§ INSTRUCTIONS FOR THE TASK
When the string "Import" occurs in a line of the listing below, return that line.

§ EXCERPTED DATA
(* ===== verification/Commit.v ===== *)
(** * A commit and what it changed: [commit] and [changes] of [crates/kanna-log/src/lib.rs] *)

From S2P Require Import Prelude Text PipeText Json Pipe Schedule Utf8 Patch PatchTheorems Diffs Log.
From Stdlib Require Import Ascii.

Record Changed := mkChanged {
  ch_path : string;
  ch_old_path : option string;
  ch_status : string;
  ch_added : option N;
  ch_removed : option N }.

Definition set_lines (c : Changed) (n : option N * option N) : Changed := mkChanged (ch_path c) (ch_old_path c) (ch_status c) (fst n) (snd n).

Definition first_letter (status : string) : string := match chars status with c :: _ => encode_char c | [] => "M" end.

(** The fields of [--name-status -z]: a status, and a path, or two of them *)
Fixpoint read_names (fields : list string) : list Changed :=
  match fields with
  | [] => []
  | status :: fields =>
    let letter := first_letter status in
    if bool_decide (letter = "R") || bool_decide (letter = "C") then
      match fields with
      | old :: path :: fields => mkChanged path (Some old) letter None None :: read_names fields
      | [old] => [mkChanged "" (Some old) letter None None]
      | [] => [mkChanged "" None letter None None]
      end
    else
      match fields with
      | path :: fields => mkChanged path None letter None None :: read_names fields
      | [] => [mkChanged "" None letter None None]
      end
  end.

(** The fields of [--numstat -z] *)
Fixpoint read_counts (fields : list string) (counts : gmap string (option N * option N)) : gmap string (option N * option N) :=
  match fields with
  | [] => counts
  | field :: fields =>
    match splitn 3 (ascii_of_N 9) field with
    | [added; removed; path] =>
      let n := (parse_u64 added, parse_u64 removed) in
      if str_is_empty path then
        match fields with
        | _ :: path :: fields => read_counts fields (<[path := n]> counts)
        | _ => <["" := n]> counts
        end
      else read_counts fields (<[path := n]> counts)
    | _ => read_counts fields counts
    end
  end.

Definition with_counts (counts : gmap string (option N * option N)) (c : Changed) : Changed :=
  match counts !! ch_path c with Some n => set_lines c n | None => c end.

Definition changed_to_json (c : Changed) : Value :=
  obj [("path", JString (ch_path c)); ("old", Json.opt (ch_old_path c)); ("status", JString (ch_status c)); ("added", opt_u32 (ch_added c)); ("removed", opt_u32 (ch_removed c))].

Definition show_args (what hash : string) : list string := ["show"; "--no-color"; "--format="; "-z"; "--diff-merges=first-parent"; "-M"; what; hash].

Definition is_hexdigit (a : ascii) : bool := is_digit a || between 97 102 a || between 65 70 a.

Section Commit.
Context {world : LogWorld}.

Definition changes (folder hash : string) : string + list Changed :=
  match lw_text (show_args "--name-status" hash) folder with
  | inl e => inl e
  | inr names =>
    let files := read_names (map skip_newlines (retain (fun f => negb (str_is_empty f)) (split_on nul names))) in
    match lw_text (show_args "--numstat" hash) folder with
    | inl e => inl e
    | inr stats => inr (map (with_counts (read_counts (map skip_newlines (split_on nul stats)) ∅)) files)
    end
  end.

(** [debug] is [{:?}] of a text, which goes by the tables of Unicode. *)
Definition commit (debug : string -> string) (folder hash : string) : string + Value :=
  if str_is_empty hash || negb (forallb is_hexdigit (string_bytes hash)) then inl (debug hash +:+ " isn't a commit hash")
  else
    match lw_text ["show"; "--no-color"; "-s"; "--format=%H%x1f%P%x1f%an%x1f%ae%x1f%at%x1f%B"; hash] folder with
    | inl e => inl e
    | inr head =>
      match splitn 6 unit_separator head with
      | [full; parents; author; email; time; message] =>
        match changes folder full with
        | inl e => inl e
        | inr files =>
          inr (obj [("hash", JString full); ("parents", JArray (map JString (Pipe.split_whitespace parents))); ("author", JString author); ("email", JString email);
                    ("time", from_i64 (default 0%Z (parse_i64 time))); ("message", JString (str_trim_end message)); ("files", JArray (map changed_to_json files))])
        end
      | _ => inl ("git show " +:+ hash +:+ " said something unexpected")
      end
    end.
End Commit.

(** ** What git writes reads back *)

Definition two_paths (c : Changed) : bool := bool_decide (ch_status c = "R") || bool_decide (ch_status c = "C").
Definition old_fields (c : Changed) : list string := option_list (ch_old_path c).

(** With the similarity of a rename, such as [R90] *)
Definition name_fields (score : string) (c : Changed) : list string := (ch_status c +:+ (if two_paths c then score else "")) :: old_fields c ++ [ch_path c].

Definition count_text (n : option N) : string := match n with Some n => pretty n | None => "-" end.
Definition count_fields (c : Changed) : list string :=
  let counts := count_text (ch_added c) +:+ tab +:+ count_text (ch_removed c) +:+ tab in
  match ch_old_path c with Some old => [counts; old; ch_path c] | None => [counts +:+ ch_path c] end.

Definition field_ok (s : string) : Prop := s ≠ "" /\ no_byte nul s /\ starts_with (String newline "") s = false.

Record changed_ok (c : Changed) : Prop := {
  co_status : ch_status c ∈ ["A"; "C"; "D"; "M"; "R"; "T"];
  co_path : field_ok (ch_path c);
  co_old : if two_paths c then exists old, ch_old_path c = Some old /\ field_ok old else ch_old_path c = None;
  co_counts : forall n, ch_added c = Some n \/ ch_removed c = Some n -> (n <= 2 ^ 64 - 1)%N }.

Lemma skip_newlines_not s : starts_with (String newline "") s = false -> skip_newlines s = s.
Proof.
  destruct s as [|a s]; [done|]. unfold starts_with. cbn [strip_prefix skip_newlines]. intros H%bool_decide_eq_false.
  destruct (decide (a = newline)) as [->|Hn]; [|done]. destruct H. rewrite decide_True by done. by eexists.
Qed.

Lemma fields_kept fields : Forall field_ok fields -> map skip_newlines (retain (fun f => negb (str_is_empty f)) fields) = fields.
Proof.
  induction 1 as [|f fields (Hn & _ & Hs) _ IH]; [done|]. simpl. unfold str_is_empty at 1.
  destruct (decide (f = "")) as [->|_]; [done|]. rewrite bool_decide_eq_false_2 by done. simpl. by rewrite skip_newlines_not, IH.
Qed.

Lemma name_fields_ok score c : no_byte nul score -> changed_ok c -> Forall field_ok (name_fields score c).
Proof.
  intros Hsc [Hs Hp Ho _]. constructor; [|apply Forall_app; split; [|by apply Forall_singleton]].
  - assert (no_byte nul (if two_paths c then score else "")) as Hx by (by destruct (two_paths c); [|constructor]).
    clear Hp Ho. unfold field_ok. rewrite no_byte_app. clear Hsc. set (x := if two_paths c then _ else _) in *. clearbody x.
    repeat (apply elem_of_cons in Hs as [->|Hs]); [split_and!; [done|by repeat constructor|done|done]..|by apply elem_of_nil in Hs].
  - unfold old_fields. destruct (two_paths c); [destruct Ho as (old & -> & Ho); by apply Forall_singleton|rewrite Ho; constructor].
Qed.

Lemma first_letter_is c x : changed_ok c -> first_letter (ch_status c +:+ x) = ch_status c.
Proof. intros [Hs _ _ _]. repeat (apply elem_of_cons in Hs as [->|Hs]); try done. by apply elem_of_nil in Hs. Qed.

Definition unlined (c : Changed) : Changed := set_lines c (None, None).

Lemma names_read score cs : Forall changed_ok cs -> read_names (flat_map (name_fields score) cs) = map unlined cs.
Proof.
  induction 1 as [|c cs Hc _ IH]; [done|]. cbn [flat_map]. unfold name_fields at 1. cbn [app]. cbn [read_names]. rewrite first_letter_is by done.
  fold (two_paths c). pose proof (co_old c Hc) as Ho. unfold old_fields. cbn [map]. rewrite <- IH. unfold unlined, set_lines. destruct (two_paths c).
  - by destruct Ho as (old & -> & _).
  - by rewrite Ho.
Qed.

Lemma count_reads n : (forall m, n = Some m -> (m <= 2 ^ 64 - 1)%N) -> parse_u64 (count_text n) = n.
Proof. intros Hn. destruct n as [n|]; [|done]. by apply parse_uint_pretty, Hn. Qed.

Lemma count_text_tab n : no_byte (ascii_of_N 9) (count_text n).
Proof. destruct n; [by apply digits_no_byte|by repeat constructor]. Qed.

Lemma splitn_counts a r p : splitn 3 (ascii_of_N 9) ((count_text a +:+ tab +:+ count_text r +:+ tab) +:+ p) = [count_text a; count_text r; p].
Proof.
  replace ((count_text a +:+ tab +:+ count_text r +:+ tab) +:+ p) with (count_text a +:+ String (ascii_of_N 9) "" +:+ (count_text r +:+ String (ascii_of_N 9) "" +:+ p))
    by (unfold tab; rewrite <- !string_app_assoc; done).
  cbn [splitn]. rewrite split_once_app by apply count_text_tab. rewrite split_once_app by apply count_text_tab. done.
Qed.

Lemma counts_not_newline a r p : starts_with (String newline "") ((count_text a +:+ tab +:+ count_text r +:+ tab) +:+ p) = false.
Proof.
  destruct a as [n|]; [|done]. unfold count_text at 1. pose proof (pretty_digits n) as Hd. destruct (pretty n) as [|x s]; [done|].
  apply Forall_cons in Hd as [Hx _]. unfold starts_with. apply bool_decide_eq_false. intros [rest H]. simpl in H.
  destruct (decide (newline = x)) as [<-|_]; done.
Qed.

Lemma count_fields_fixed c : changed_ok c -> map skip_newlines (count_fields c) = count_fields c.
Proof.
  intros [_ (_ & _ & Hp) Ho _]. unfold count_fields. destruct (ch_old_path c) as [old|].
  - cbn [map]. destruct (two_paths c); [|done]. destruct Ho as (o & [= <-] & (_ & _ & Ho)). rewrite !skip_newlines_not; try done.
    rewrite <- (string_app_nil (count_text (ch_added c) +:+ _)). apply counts_not_newline.
  - cbn [map]. rewrite skip_newlines_not; [done|apply counts_not_newline].
Qed.

(** The counts of a list, the later first where a path is twice *)
Definition counts_of (cs : list Changed) (counts : gmap string (option N * option N)) : gmap string (option N * option N) :=
  foldl (fun m c => <[ch_path c := (ch_added c, ch_removed c)]> m) counts cs.

Lemma counts_read cs counts : Forall changed_ok cs -> read_counts (flat_map count_fields cs ++ [""]) counts = counts_of cs counts.
Proof.
  intros Hcs. revert counts. induction Hcs as [|c cs Hc _ IH]; intros counts; [done|]. cbn [flat_map]. rewrite <- app_assoc. unfold count_fields at 1.
  assert ((parse_u64 (count_text (ch_added c)), parse_u64 (count_text (ch_removed c))) = (ch_added c, ch_removed c)) as Hn.
  { rewrite !count_reads; [done|..]; intros m Hm; apply (co_counts c Hc); [by right|by left]. }
  destruct (co_path c Hc) as (Hne & _). destruct (ch_old_path c) as [old|]; cbn [app read_counts].
  - rewrite <- (string_app_nil (count_text (ch_added c) +:+ _)), splitn_counts, Hn. cbn [str_is_empty]. apply IH.
  - rewrite splitn_counts, Hn. unfold str_is_empty. rewrite bool_decide_eq_false_2 by done. apply IH.
Qed.

Lemma counts_of_lookup cs counts c : NoDup (map ch_path cs) -> c ∈ cs -> counts_of cs counts !! ch_path c = Some (ch_added c, ch_removed c).
Proof.
  revert counts. induction cs as [|x cs IH]; intros counts Hnd Hc; [by apply elem_of_nil in Hc|]. cbn [map] in Hnd. apply NoDup_cons in Hnd as [Hx Hnd].
  change (counts_of (x :: cs) counts) with (counts_of cs (<[ch_path x := (ch_added x, ch_removed x)]> counts)). apply elem_of_cons in Hc as [->|Hc]; [|by apply IH]. clear IH Hnd.
  assert (forall m : gmap string (option N * option N), counts_of cs m !! ch_path x = m !! ch_path x) as ->; [|by rewrite lookup_insert_eq].
  induction cs as [|y cs IH]; intros m; [done|]. cbn [map] in Hx. apply not_elem_of_cons in Hx as [Hxy Hx]. 
  change (counts_of (y :: cs) m) with (counts_of cs (<[ch_path y := (ch_added y, ch_removed y)]> m)). rewrite IH by done. by rewrite lookup_insert_ne.
Qed.

Lemma count_fields_nul c : changed_ok c -> Forall (no_byte nul) (count_fields c).
Proof.
  intros [_ (_ & Hp & _) Ho _]. assert (forall n, no_byte nul (count_text n)) as Hn by (intros [n|]; [by apply digits_no_byte|by repeat constructor]).
  assert (no_byte nul tab) as Ht by by repeat constructor.
  unfold count_fields. destruct (ch_old_path c) as [old|]; repeat constructor; rewrite ?no_byte_app; try done.
  destruct (two_paths c); [|done]. by destruct Ho as (o & [= <-] & (_ & Ho & _)).
Qed.

Lemma counts_attach cs counts : NoDup (map ch_path cs) -> map (with_counts (counts_of cs counts)) (map unlined cs) = cs.
Proof.
  intros Hnd. rewrite map_map. rewrite <- (map_id cs) at 2. apply map_ext_in. intros c Hc%list_elem_of_In. unfold with_counts.
  cbn [unlined set_lines ch_path]. rewrite counts_of_lookup by done. by destruct c.
Qed.

Section CommitFacts.
Context {world : LogWorld}.

(** What a commit changed reads back: where git writes the names and the counts of some files with
    distinct paths, renames and copies with the path they had, files it does not count with [-],
    those files are what [changes] gives, in their order. *)
Theorem changes_read_back folder hash score cs :
  no_byte nul score -> Forall changed_ok cs -> NoDup (map ch_path cs) ->
  lw_text (show_args "--name-status" hash) folder = inr (ended nul (flat_map (name_fields score) cs)) ->
  lw_text (show_args "--numstat" hash) folder = inr (ended nul (flat_map count_fields cs)) ->
  changes folder hash = inr cs.
Proof.
  intros Hscore Hcs Hnd Hnames Hstats. unfold changes. rewrite Hnames, Hstats.
  assert (Forall field_ok (flat_map (name_fields score) cs)) as Hf by (apply Forall_flat_map; eapply Forall_impl; [exact Hcs|]; intros; by apply name_fields_ok).
  rewrite (split_lines nul (flat_map (name_fields score) cs)) by (eapply Forall_impl; [exact Hf|]; intros ? (_ & ? & _); done).
  rewrite (split_lines nul (flat_map count_fields cs)) by (apply Forall_flat_map; eapply Forall_impl; [exact Hcs|]; intros; by apply count_fields_nul).
  rewrite retain_app. cbn [retain]. rewrite app_nil_r, fields_kept, names_read by done. rewrite map_app. cbn [map].
  assert (map skip_newlines (flat_map count_fields cs) = flat_map count_fields cs) as ->.
  { clear -Hcs. induction Hcs as [|c cs Hc _ IH]; [done|]. cbn [flat_map]. by rewrite map_app, count_fields_fixed, IH. }
  cbn [skip_newlines]. by rewrite counts_read, counts_attach.
Qed.
End CommitFacts.

(** A commit that renamed a picture and changed a text *)
Definition sample_changes : list Changed := [mkChanged "b.png" (Some "a.png") "R" None None; mkChanged "x y" None "M" (Some 12%N) (Some 3%N)].
Definition commit_world : LogWorld := {|
  lw_text args folder :=
    inr (if contains args "--name-status" then ended nul ["R90"; "a.png"; "b.png"; "M"; "x y"] else ended nul ["-" +:+ tab +:+ "-" +:+ tab; "a.png"; "b.png"; "12" +:+ tab +:+ "3" +:+ tab +:+ "x y"]);
  lw_is_dir folder := false;
  lw_base dir := None;
  lw_canonical path := path |}.

Lemma sample_changes_ok : Forall changed_ok sample_changes.
Proof.
  apply Forall_cons; split; [|apply Forall_singleton]; split; cbn.
  - by repeat constructor.
  - split_and!; [done|by repeat constructor|done].
  - eexists. split; [done|]. split_and!; [done|by repeat constructor|done].
  - by intros n [?|?].
  - by repeat constructor.
  - split_and!; [done|by repeat constructor|done].
  - done.
  - by intros n [[= <-]|[= <-]].
Qed.

Lemma changes_read_back_witness : changes (world := commit_world) "/r" "c0de" = inr sample_changes.
Proof.
  apply (changes_read_back (world := commit_world) "/r" "c0de" "90" sample_changes); [by repeat constructor|exact sample_changes_ok| |reflexivity|reflexivity].
  by apply (bool_decide_unpack _).
Defined.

§ EXERCISE ANSWER
From S2P Require Import Prelude Text PipeText Json Pipe Schedule Utf8 Patch PatchTheorems Diffs Log.
From Stdlib Require Import Ascii.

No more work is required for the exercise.